The Dangerous Edge of Things - By Tina Whittle Page 0,46

a U-turn. I didn’t protest. Dylan Flint wasn’t showing, and I didn’t really want to go snooping. All I wanted to do was go home.

Unfortunately for me, I didn’t have one, not yet anyway.

***

The first thing I did when I got back to the Ritz was take a bath. A long one. I draped a washcloth on my face and ran the water as hot as I could. The bathroom filled with steam and all I could hear was the rhythmic plop plop of the water dripping from the faucet.

My brother was still in the Bahamas. Of course I had other concerns, namely that Dylan Flint was stalking me. And that a convicted criminal had been stalking Eliza and possibly my brother and was now MIA, which meant he was probably stalking me too. Janie had dumped about two pounds of backstory in my lap, along with a mess of inconsistencies, and some unknown woman was making creepy phone calls outside a strip club. And the Beaumonts—the freaking Beaumonts—with their cheese straws and press conferences and conveniently Confederate kinfolk. And then there was Garrity, and Trey, and Marisa, and Landon, and some redhead named Gabriella…

I turned off the water with my toe and sank under the surface.

***

The call came thirty minutes later, just as I was toweling off. I was expecting Rico. I got surprised.

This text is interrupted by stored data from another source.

(* ===== verification/HandlerProps.v ===== *)
(** * The request handlers keep their promises

    An agent-scoped connection changes only files of its own subtree
    ([agent_moat]); a request that is answered with an error has changed
    nothing; the hint of a version conflict is enough for the retry; the presence
    bitmap says of each chunk whether it is on disk; a listing and a stat of a
    file agree. *)

From S2P Require Import Prelude GoPath Codec TenantDB Journal Manifests FileSpec Refine ManifestProps Changes Lease ChunkStore Gc Disk DiskProps GcProps Revert ManifestEdges Handlers.

(** ** The moat *)

(** A directory and what is below it. *)
Definition under (root p : gostr) : bool :=
  bool_decide (p = root) || bool_decide ((root ++ [slash]) `prefix_of` p).

(** The paths of an agent: those under the directory of its name.  A path
    without its leading slash belongs to the same agent as with it. *)
Definition mine (agent p : gostr) : bool :=
  under (slash :: agent) p || under (slash :: agent) (slash :: p).

Lemma in_subtree_under agent p : in_subtree agent p = under (slash :: agent) p.
Proof. done. Qed.

Lemma checkAgentPath_mine ident p :
  id_ScopedAgentID ident <> [] -> checkAgentPath ident p = None -> mine (id_ScopedAgentID ident) p = true.
Proof.
  intros Hs. unfold checkAgentPath, mine. rewrite decide_False by done.
  case_decide as Hc; [done |]. rewrite Hc, !in_subtree_under.
  destruct p as [|c p]; [destruct (under _ [slash]); [by rewrite orb_true_r | done] |].
  destruct (decide (c = slash)) as [->|].
  - by destruct (under _ (slash :: p)).
  - destruct (under _ (slash :: c :: p)); [| done]. by rewrite orb_true_r.
Qed.

Section moat.
Context (agent : gostr).

(** An inode with names, all of them of others. *)
Definition foreign (a : afs) (i : Z) : Prop :=
  (exists q, names a !! q = Some i) /\ forall p, names a !! p = Some i -> mine agent p = false.

(** [moat a a']: the names and the files of others are as they were. *)
Definition moat (a a' : afs) : Prop :=
  (forall q, mine agent q = false -> names a' !! q = names a !! q) /\
  (forall i, foreign a i -> inodes a' !! i = inodes a !! i /\ foreign a' i).

#[export] Instance moat_preorder : PreOrder moat.
Proof.
  split; [done |]. intros a b c [N1 F1] [N2 F2]. split.
  - intros q Hq. by rewrite N2, N1.
  - intros i Hi. destruct (F1 i Hi) as [E1 H1]. destruct (F2 i H1) as [E2 H2]. by rewrite E2.
Qed.

(** A step that changes names of this agent only, and gives them no inode of
    others, leaves the others' files alone. *)
Lemma moat_intro a a' :
  (forall q, mine agent q = false -> names a' !! q = names a !! q) ->
  (forall p i, mine agent p = true -> names a' !! p = Some i -> ~ foreign a i) ->
  (forall i, foreign a i -> inodes a' !! i = inodes a !! i) ->
  moat a a'.
Proof.
  intros HN HP HI. split; [done |]. intros i Hi. split; [by apply HI |].
  pose proof Hi as [[q Hq] Hall]. split.
  - exists q. rewrite HN; [done |]. by apply Hall.
  - intros p Hp. destruct (mine agent p) eqn:Hm; [| done]. exfalso. by eapply HP.
Qed.

Lemma foreign_not_mine a p i : mine agent p = true -> names a !! p = Some i -> ~ foreign a i.
Proof. intros Hm Hp [_ H]. specialize (H p Hp). congruence. Qed.

Lemma moat_write a p i x : mine agent p = true -> names a !! p = Some i -> moat a (spec_write i x a).
Proof.
  intros Hm Hp. apply moat_intro; simpl; [done | by intros; eapply foreign_not_mine |].
  intros j Hj. rewrite lookup_insert_ne; [done |]. intros ->. by apply (foreign_not_mine a p j).
Qed.

Lemma moat_create a p i x :
  mine agent p = true -> (forall q, names a !! q <> Some i) -> moat a (spec_create p i x a).
Proof.
  intros Hm Hi. apply moat_intro; simpl.
  - intros q Hq. rewrite lookup_insert_ne; [done | congruence].
  - intros q j Hq [[<- <-]|[_ Hj]]%lookup_insert_Some; [| by apply (foreign_not_mine a q j)].
    intros [[q' Hq'] _]. by eapply Hi.
  - intros j [[q Hq] _]. rewrite lookup_insert_ne; [done |]. intros <-. by eapply Hi.
Qed.

Lemma moat_link a from to i :
  mine agent from = true -> mine agent to = true -> names a !! from = Some i ->
  moat a (spec_link to i a).
Proof.
  intros Hf Ht Hn. apply moat_intro; simpl; [| | done].
  - intros q Hq. rewrite lookup_insert_ne; [done | congruence].
  - intros q j Hq [[<- <-]|[_ Hj]]%lookup_insert_Some; [by apply (foreign_not_mine a from) | by apply (foreign_not_mine a q)].
Qed.

Lemma moat_unlink a p : mine agent p = true -> moat a (spec_unlink p a).
Proof.
  intros Hm. unfold spec_unlink. destruct (names a !! p) as [i|] eqn:Hp; [| done].
  apply moat_intro; simpl.
  - intros q Hq. rewrite lookup_delete_ne; [done | congruence].
  - intros q j Hq [_ Hj]%lookup_delete_Some. by apply (foreign_not_mine a q).
  - intros j Hj. destruct (has_alias p i a); [done |]. rewrite lookup_delete_ne; [done |].
    intros ->. by apply (foreign_not_mine a p j).
Qed.

Lemma moat_move a from to :
  mine agent from = true -> mine agent to = true -> moat a (spec_move from to a).
Proof.
  intros Hf Ht. unfold spec_move. destruct (names a !! from) as [i|] eqn:Hn; [| done].
  apply moat_intro; simpl; [| | done].
  - intros q Hq. rewrite lookup_insert_ne, lookup_delete_ne; [done | congruence | congruence].
  - intros q j Hq [[<- <-]|[_ [_ Hj]%lookup_delete_Some]]%lookup_insert_Some;
      [by apply (foreign_not_mine a from) | by apply (foreign_not_mine a q)].
Qed.

Lemma mine_below p r : mine agent p = true -> mine agent (p ++ slash :: r) = true.
Proof.
  assert (forall root q, under root q = true -> under root (q ++ slash :: r) = true) as Hu.
  { intros root q. unfold under. rewrite !orb_true_iff, !bool_decide_eq_true. intros [->|[k ->]]; right.
    - exists r. by rewrite <- app_assoc.
    - exists (k ++ slash :: r). by rewrite <- app_assoc. }
  unfold mine. rewrite !orb_true_iff. intros [H|H]; [left | right; rewrite app_comm_cons]; by apply Hu.
Qed.

Lemma moat_tree a a' from to :
  mine agent from = true -> mine agent to = true -> inodes a' = inodes a ->
  tree_moved from to id (names a) (names a') -> moat a a'.
Proof.
  intros Hf Ht Hi Hm. apply moat_intro; [| | by rewrite Hi].
  - intros q Hq. apply option_eq. intros i. rewrite (Hm q i). split.
    + intros [(r & y & _ & -> & _)|[? _]]; [by rewrite mine_below in Hq | done].
    + intros Hn. right. split; [done |]. intros [r ->]. by rewrite mine_below in Hq.
  - intros p i Hp [(r & y & Hy & _ & ->)|[Hn _]]%Hm; [| by apply (foreign_not_mine a p)].
    apply (foreign_not_mine a (from ++ slash :: r)); [by apply mine_below | done].
Qed.
End moat.

(** ** Store operations inside the moat *)

Definition op_safe {A} (agent : gostr) (o : op A) (st : mstore) : Prop :=
  forall a, Inv (st_db st) a -> exists a', Inv (st_db (o st).2) a' /\ moat agent a a'.

Lemma safe_tx {A} agent (t : tx (outcome A)) st :
  (forall a x e rev d, Inv (st_db st) a -> t (st_db st) = Ok (Commit x e rev, d) ->
     exists a', Inv d a' /\ moat agent a a') ->
  op_safe agent (run_tx t) st.
Proof.
  intros Ht a I. unfold run_tx. destruct (t (st_db st)) as [[[y e rev|y] d]|e] eqn:E; simpl;
    [by eapply Ht | by exists a | by exists a].
Qed.

Lemma safe_keeps {A} agent (t : tx (outcome A)) st : keeps t -> op_safe agent (run_tx t) st.
Proof.
  intros Hk. apply safe_tx. intros a x e rev d I Ht. exists a. split; [| done].
  eapply Inv_core; [| exact I]. symmetry. by eapply Hk.
Qed.

Lemma safe_fail {A} agent e st : op_safe agent (fail e : op A) st.
Proof. intros a I. by exists a. Qed.

Lemma safe_leaseCheck {A} agent sid hex (o : op A) st :
  op_safe agent o st -> op_safe agent (withLeaseCheck sid hex o) st.
Proof. unfold op_safe, withLeaseCheck. intros Ho. case_match; [apply safe_fail | done]. Qed.

(** A source whose descendants, if it is a directory, the pattern of the rename
    finds without error. *)
Definition clear_name (from : gostr) (d : tdb) : Prop :=
  resolveKind from d = nodeDir -> plain from /\ no_wildcard from /\ unambiguous from (manifests d).

Section safe_ops.
Context {MP : MsgPack} (now : Z) (agent : gostr).

Lemma safe_Put p v mf sid al ag st :
  mine agent p = true -> Forall wf_ref (mf_Chunks mf) ->
  op_safe agent (Put now p v mf sid al ag) st.
Proof.
  intros Hm Hwf. unfold op_safe, Put. repeat (case_decide; [apply safe_fail |]).
  destruct (negb _); [apply safe_fail |]. apply safe_tx. intros a x e rev d I Ht.
  destruct (putTx_refines now p v mf sid al ag _ a _ _ I Hwf Ht) as [_ (a' & Hs & I')].
  exists a'. split; [done |]. unfold put_spec in Hs. case_decide.
  - destruct Hs as [_ ->]. apply moat_create; [done |]. intros q.
    apply (inv_fresh_name _ _ I). lia.
  - destruct Hs as (i & y & Hn & _ & _ & ->). by apply (moat_write agent a p).
Qed.

Lemma safe_Delete p v sid al ag st :
  mine agent p = true -> op_safe agent (Delete now p v sid al ag) st.
Proof.
  intros Hm a I. unfold Delete, fail. case_decide; [by exists a |].
  destruct (safe_keeps agent _ st (keeps_deleteSpecialNode now p) a I) as (a1 & I1 & M1).
  unfold deleteSpecialNode in *. destruct (run_tx _ st) as [[u|e] s1]; [by exists a1 |].
  destruct e; try by exists a1.
  destruct (safe_keeps agent _ s1 (keeps_deleteSymlink now p) a1 I1) as (a2 & I2 & M2).
  unfold deleteSymlink in *. destruct (run_tx (deleteSymlinkTx now p) s1) as [[u|e] s2];
    [exists a2; split; [done | by etrans] |].
  destruct e; try by (exists a2; split; [done | by etrans]).
  destruct (safe_tx agent (deleteTx now p v sid al ag) s2) with (a := a2) as (a3 & I3 & M3); [| done |].
  - intros b x e rev d Ib Ht. eapply deleteTx_refines in Ht as (_ & _ & I'); [| done].
    eexists. split; [done |]. by apply moat_unlink.
  - exists a3. split; [done |]. by do 2 (etrans; [done |]).
Qed.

It was my mystery caller again. “We need to talk. Meet me at the Waffle House out front of Boomer’s. Midnight. And come alone.”

I made a noise. “Look, I don’t know what kind of idiot you think I am, but I don’t show up at midnight when some stranger tells me to ‘come alone.’”

“Bring a friend then, just no cops. I smell a cop, you’ll never see me.”

“No cops. Just a friend.”

“Midnight,” she said, and hung up.

My phone said it was five-thirty. I dialed Rico’s number. He answered on the first ring. “What’s up?”

“Hello, friend.”

Chapter 24

Rico wore a red flannel shirt and Doc Martens, and he’d turned his baseball cap around the right way for a change. No medallions. He kept the nose ring though.

I shook my head. “This is your idea of blending in with the Waffle House crowd?”

He shrugged. “I do the best I can.”

Across the parking lot, Boomer’s Adult Entertainment Emporium indeed boomed. I could hear its thumping rhythm even over the prehistoric grind of the eighteen-wheelers constantly coming and going. Rico held the door at the Waffle House, and we went inside. It smelled of cigarettes and syrup and hot strong coffee. A booth of upstanding male citizens gave me The Look as we passed, and I pulled my jacket tight in front.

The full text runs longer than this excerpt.